Congratulations on Vacuuming!

As the most successful hit man in the tri-state area you don’t have a lot of time for daily chores. Your work takes up most of your time, and when you aren’t traveling or murdering someone for money you’re trying to cobble together some semblance of a social life from the disparate collection of friends you gathered around yourself before you started to kill.

Which is why this weekend is going to be so odd. For most people it would be completely normal. Par for the course of their boring life. But for you it will be the climax of the one week of vacation you’ve opted to give yourself this year.

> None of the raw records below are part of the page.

(** * pimp_my_ride: the emulation session and its remote-debug target

    A shallow embedding of [pimp_my_ride.py] (class [PimpMyRide]) and of
    [target/target.py], [target/emulated_target.py] (classes [Target] and
    [EmulatedTargetX86_64]), followed by the properties of the
    specification checked against them.

    Conventions of the embedding:
    - a Python integer is a [Z]; a Python 2 [str] (text or raw bytes) is a
      [string]; a [dict] is a [gmap]; a [list] is a [list];
    - an attribute that may be unset or [None] is an [option];
    - a method is a computation in the monad [M]: it threads the object,
      may raise an exception, and records what it asks of its collaborators
      (the engine, the disassembler, the registered callbacks) in a trace;
    - the engine and the disassembler are external: they are the
      operations of the classes [Unicorn] and [Capstone], and the ids of
      the engine's registers are the numbering [RegIds];
    - calls to the logger are left out, except where building the message
      itself raises. *)

From stdpp Require Import base option list gmap strings pretty.
From Stdlib Require Import ZArith Lia Ascii String.

Local Open Scope Z_scope.
Local Open Scope string_scope.
Local Open Scope list_scope.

You’ll have done a lot. You managed to get coffee with an old flame, buy some new plants, strip, clean and reassemble all your guns and assemble some clips to save on time during the week. You even sat down one day and did nothing but read and order takeout. It was wonderful.

But what you’ve been looking forward to most of all is vacuuming your apartment. It’s kind of embarrassing, but you put a lot of effort into it, buying a nice expensive vacuum and getting as much of your shit off the floor as you could, practically, before you settled in and started your “business.”

It will go pretty well at first. You’ll fill up like two bags with shit because your apartment is so god damn messy, and you’ll constantly be throwing shit around. Which is why you won’t notice when you knock that box of nine mil hollowpoint on to the floor.

You’ll be on such a rush that you’ll just keep vacuuming with single minded ambition., You’ll feel great, the way you do when you focus on your murdering. Unfortunately this single minded focus won’t pay off as well in this case.

You’ll vacuum over one of the rounds and it will, sure enough, zip right out of the back of the machine and towards your dishwasher. From the dishwasher it will bounce into the fridge, and from the fridge it will bounce into your chest. Its a one in a million shot, we know, and the coroners will be talking for weeks about how awesome it is.

You, however, will be less impressed. You’ll mostly just be confused, to be honest, and frustrated that all of your cleaning efforts have been undone as you bleed out on your freshly vacuumed carpet. Your last thought will be “Well, there goes a whole week of vacation.” Then the darkness will take you.

Still, it looked pretty good there for a while. Congratulations on vacuuming!